Obama's comment wasn't included in the CNBC interview, but it was published on Twitter by ABC’s Terry Moran, according to a story on politico.com last night. While Moran’s tweet was taken down soon after having been posted, the fact that Moran has more than a million followers on Twitter allowed it to reach many eyes before it was taken down.

POLITICO’s story provides an explanation and apology from ABC as follows:

In the process of reporting on remarks by President Obama that were made during a CNBC interview, ABC News employees prematurely tweeted a portion of those remarks that turned out to be from an off-the-record portion of the interview. This was done before our editorial process had been completed. That was wrong. We apologize to the White House and CNBC and are taking steps to ensure that it will not happen again.

So. If you don’t want to be quoted saying something, don’t say it.

On the topic of good PR, toward the end of the recording you can hear someone in the background joking about having a fly queued up for release at a certain point in the interview (a reference to an earlier unscripted Obama moment that earned lots of mostly positive attention, which I blogged about here) – and asking whether he has his chopsticks ready.



Wax on, wax off.

Thursday, July 30, 2009

Why don’t PR people always answer questions immediately?

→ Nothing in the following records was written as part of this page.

(** The derived counts add up to the number of results. *)
Lemma finalize_counts r :
  let rep := finalize r in
  (passedCount rep + failedCount rep + skippedCount rep + timedOutCount rep
   = length (results rep))%nat.
Proof.
  simpl. unfold count_outcome.
  induction (report r) as [| res rs IH]; [reflexivity |].
  rewrite !filter_cons. destruct (outcome res); simpl;
    repeat case_decide; try discriminate; try congruence; simpl; lia.
Qed.

End ReportFacts.

(** The scenario of the specification: two targets, the launch of the
    webkit-like engine fails; the report has both results, one passed and
    one failed. *)
Example suite_with_webkit_down :
  map (fun r => (Orchestration.result_key r, Orchestration.outcome r))
    (Orchestration.report
       (Orchestration.runSuite 30000 false webkit_down
          (fun _ => [chromium; webkit]) None ["page title"%string]))
  = [ (("page title"%string, Some chromium), Orchestration.passed);
      (("page title"%string, Some webkit), Orchestration.failed) ].
Proof. vm_compute. reflexivity. Qed.

(** A suite with a test that has no target, cancelled after one run. *)
Example suite_cancelled_after_one :
  map (fun r => (Orchestration.result_key r, Orchestration.outcome r))
    (Orchestration.results
       (Orchestration.finalize
          (Orchestration.runSuite 30000 false webkit_down
             (fun t => if String.eqb t "no target" then [] else [webkit; chromium])
             (Some 2%nat) ["no target"%string; "page title"%string])))
  = [ (("no target"%string, None), Orchestration.skipped);
      (("page title"%string, Some webkit), Orchestration.failed) ].
Proof. vm_compute. reflexivity. Qed.

Lemma failures_are_isolated_witness :
  exists res,
    res ∈ Orchestration.report
            (Orchestration.runQueue 30000 false webkit_down
               [Orchestration.RunItem "page title" webkit;
                Orchestration.RunItem "page title" chromium]
               {| Orchestration.pool := Orchestration.empty_pool;
                  Orchestration.report := [] |})
    /\ Orchestration.result_key res = ("page title"%string, Some webkit)
    /\ (Orchestration.outcome res = Orchestration.failed
        \/ Orchestration.outcome res = Orchestration.timedOut)
    /\ is_Some (Orchestration.failure res).
Proof.
  apply (proj2 (failures_are_isolated 30000 false webkit_down
                  [Orchestration.RunItem "page title" webkit;
                   Orchestration.RunItem "page title" chromium]
                  {| Orchestration.pool := Orchestration.empty_pool;
                     Orchestration.report := [] |})
               "page title"%string webkit).
  - apply elem_of_cons. left. reflexivity.
  - left. simpl. discriminate.
Defined.

(** Test 01 on a machine without the auth file, with a site that logs the
    user in: the state is saved, read back and found to hold a cookie; test
    02 then passes on the saved file. *)
Example test01_then_test02 :
  let r := AuthSpec.test01 logs_in fresh_world in
  r.1 = Return tt
  /\ readFile AuthSpec.authFile (fs r.2) = Some sample_state
  /\ (AuthSpec.test02 r.2).1 = Return tt.
Proof. vm_compute. repeat split. Qed.

(** With a site that stores nothing on the login, test 01 fails on its
    check of the cookies. *)
Example test01_without_cookies :
  (AuthSpec.test01 quiet fresh_world).1
  = Throw (AssertionError "cookies.length > 0").
Proof. vm_compute. reflexivity. Qed.

(** The same round trip on the blob store, under the identifier of a role. *)
Example blob_store_roundtrip :
  ((BasePage.saveStorageState logs_in "admin" ;; AuthSpec.readAuthData "admin")
     (with_session sample_state (initial ([] : BlobStore.t SessionState) 0))).1
  = Return sample_state.
Proof. reflexivity. Qed.

(** * Further properties of the page objects, the set-up and the tests *)

(** ** The count of the cart badge *)

Section BadgeNumeral.
Context {F : Type}.
Variable env : Env.
Implicit Type w : World F.

Lemma radix10_digit_unit d : (d < 10)%N -> radix_digit 10 (digit_unit d) = Some d.
Proof.
  intros Hd. unfold radix_digit, digit_value, digit_unit.
  destruct (N.leb_spec 48 (48 + d)); [| lia].
  destruct (N.leb_spec (48 + d) 57); [| lia]. simpl.
  replace (48 + d - 48)%N with d by lia.
  destruct (N.ltb_spec d 10); [reflexivity | lia].
Qed.

Lemma digit_unit_is_digit d : (d < 10)%N -> is_decimal_digit (digit_unit d) = true.
Proof.
  intros Hd. unfold is_decimal_digit, digit_unit.
  destruct (N.leb_spec 48 (48 + d)); [| lia].
  destruct (N.leb_spec (48 + d) 57); [reflexivity | lia].
Qed.

(** [parseInt] takes the digits of a numeral and stops where they end. *)
Lemma take_digits_numeral ds rest :
  Forall (fun d => (d < 10)%N) ds ->
  begins_with_digit rest = false ->
  take_digits 10 (numeral ds ++ rest) = ds.
Proof.
  intros Hds Hrest. induction Hds as [| d ds Hd _ IH]; simpl.
  - destruct (take_digits 10 rest) eqn:E; [reflexivity |].
    assert (Hne : take_digits 10 rest <> []) by (rewrite E; discriminate).
    apply take_digits10_nonempty in Hne. congruence.
  - rewrite (radix10_digit_unit d Hd). by rewrite IH.
Qed.

Lemma numeral_after_sign ws sgn ds rest :
  forallb StrWhiteSpaceChar ws = true ->
  sgn = [] \/ sgn = [plus_sign] \/ sgn = [minus_sign] ->
  ds <> [] ->
  Forall (fun d => (d < 10)%N) ds ->
  strip_sign (trim_start (ws ++ sgn ++ numeral ds ++ rest)) = numeral ds ++ rest
  /\ is_negative (trim_start (ws ++ sgn ++ numeral ds ++ rest))
     = bool_decide (sgn = [minus_sign]).
Proof.
  intros Hws Hsgn Hne Hds.
  destruct ds as [| d ds]; [done |].
  apply Forall_cons in Hds as [Hd _].
  pose proof (digit_unit_is_digit d Hd) as Hdigit.
  destruct Hsgn as [-> | [-> | ->]]; simpl.
  - rewrite trim_start_app; [| done | by apply digit_not_space].
    split; [by apply strip_sign_digit |].
    unfold is_negative.
    pose proof (digit_not_sign _ Hdigit) as Hns.
    apply orb_false_iff in Hns as [_ Hminus]. by rewrite Hminus.
  - rewrite trim_start_app; [| done | reflexivity]. by split.
  - rewrite trim_start_app; [| done | reflexivity]. by split.
Qed.

(** X1. When the badge text is white space, an optional sign, a decimal
    numeral of a value up to 2^53 - the range in which a Number is the
    integer itself - and then anything that does not go on with a digit,
    [getCartItemCount] returns the value of the numeral, negative under a
    minus sign; what follows the numeral is ignored. *)
Theorem getCartItemCount_reads_numeral w ws sgn ds rest :
  rejects env (TextContent ProductsPage.cartBadge) = None ->
  dom w !! ProductsPage.cartBadge = Some (Some (ws ++ sgn ++ numeral ds ++ rest)) ->
  forallb StrWhiteSpaceChar ws = true ->
  sgn = [] \/ sgn = [plus_sign] \/ sgn = [minus_sign] ->
  ds <> [] ->
  Forall (fun d => (d < 10)%N) ds ->
  (digits_value 10 ds <= 2 ^ 53)%N ->
  begins_with_digit rest = false ->
  (ProductsPage.getCartItemCount env w).1
  = Return (Num (bool_decide (sgn = [minus_sign])) (digits_value 10 ds)).
Proof.
  intros Hrej Hdom Hws Hsgn Hne Hds Hsafe Hrest.
  rewrite (getCartItemCount_run env w _ Hrej Hdom). simpl.
  rewrite parseInt10_unfold.
  destruct (numeral_after_sign ws sgn ds rest Hws Hsgn Hne Hds) as [-> ->].
  rewrite (take_digits_numeral ds rest Hds Hrest).
  destruct ds; [done | reflexivity].
Qed.
(** What the views never write of a task. *)
Definition task_fixed_part (t : Task) : UUID * UUID * string * timedelta :=
  (task_id t, task_project t, task_title t, estimated_time t).

(** The one move of a status that the views make. *)
Definition status_step (s s' : Status) : Prop :=
  s' = s \/ (s = TODO /\ s' = IN_PROGRESS).

(** What one row adds to [stopped_total]. *)
Definition stopped_part (tid : UUID) (e : TimeEntry) : timedelta :=
  if decide (entry_task e = tid ∧ end_time e ≠ None)
  then default 0 (duration e) else 0.

(** ** The derived fields of a project (models.py 30-47) *)

(** [project.tasks]: the reverse side of [Task.project]. *)
Definition Project_tasks (db : DB) (p : Project) : list Task :=
  filter (fun t => task_project t = project_id p) (tasks db).

(** [Project.task_count] *)
Definition Project_task_count (db : DB) (p : Project) : nat :=
  length (Project_tasks db p).

(** [Project.total_estimated_time] *)
Definition Project_total_estimated_time (db : DB) (p : Project) : timedelta :=
  or_zero (Sum (estimated_time <$> Project_tasks db p)).

(** [Project.total_spent_time] *)
Definition Project_total_spent_time (db : DB) (p : Project) : timedelta :=
  or_zero (Sum (spent_time <$> Project_tasks db p)).

(** ** project/api/serializers.py *)

(** The four lines that [get_estimated_time_hours], [get_spent_time_hours],
    [get_total_estimated_time_hours] and [get_total_spent_time_hours]
    share (serializers.py 53-56, 60-63, 96-99, 103-106), as do the two
    display methods of [TaskAdmin] (admin.py 56-59, 64-67). *)
Definition hours_minutes (d : timedelta) : string :=
  let total_seconds := int_total_seconds d in
  let hours := total_seconds `div` 3600 in
  let remainder := total_seconds `mod` 3600 in
  let minutes := remainder `div` 60 in
  fmt_02d hours +:+ ":" +:+ fmt_02d minutes.



(** [ProjectSerializer.get_total_estimated_time_hours] and
    [get_total_spent_time_hours] *)
Definition get_total_estimated_time_hours (db : DB) (obj : Project) : string :=
  hours_minutes (Project_total_estimated_time db obj).


(** The two keys that [TimeEntrySerializer.validate] reads of [attrs]. *)
Record TimeEntryAttrs := mkTimeEntryAttrs {
  attrs_start_time : option datetime;
  attrs_end_time : option datetime
}.

(** [TimeEntrySerializer.validate] (serializers.py 20-30): the message of
    the [ValidationError], or the attributes. *)
Definition TimeEntrySerializer_validate (attrs : TimeEntryAttrs)
    : string + TimeEntryAttrs :=
  match attrs_end_time attrs, attrs_start_time attrs with
  | Some end_time_, Some start_time_ =>
      if end_time_ <=? start_time_
      then inl "End time must be after start time."%string
      else inr attrs
  | _, _ => inr attrs
  end.

(** ** Creation of a task (api.py 186-194) *)

(** [serializer.validated_data] of [TaskCreateUpdateSerializer]: [status]
    and [estimated_time] may be left to the defaults of the model;
    [spent_time] is read-only and never part of it.  (The description is
    not among the columns of [Task] here.) *)
Record TaskData := mkTaskData {
  vd_project_id : UUID;
  vd_title : string;
  vd_status : option Status;
  vd_estimated_time : option timedelta
}.

(** What [perform_create] raises: the [ValidationError] of its [except]
    clause, with its field and message, or an exception it lets through. *)
Inductive CreateError :=
  | ValidationError (field message : string)
  | Raised (e : Exc).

A reporter friend once told me this joke:

Q: How many PR people does it take to change a light bulb?

A: I don’t have all the facts at the moment; let me check into it and get back to you.


Yeah, it’s funny, because it’s true. But not for the reasons journalists sometimes think.

I once interviewed a newspaper reporter who wanted a PR job I had advertised. During the interview, he said something like: “And don’t worry, I know how it works. When a reporter calls, you put the message to the side and work on everything else first.”

His purpose in saying this was to reassure me that he wouldn’t put the media first just because that’s where he’d come from. But instead, it served to underline how little he knew about what goes into responding to a media call.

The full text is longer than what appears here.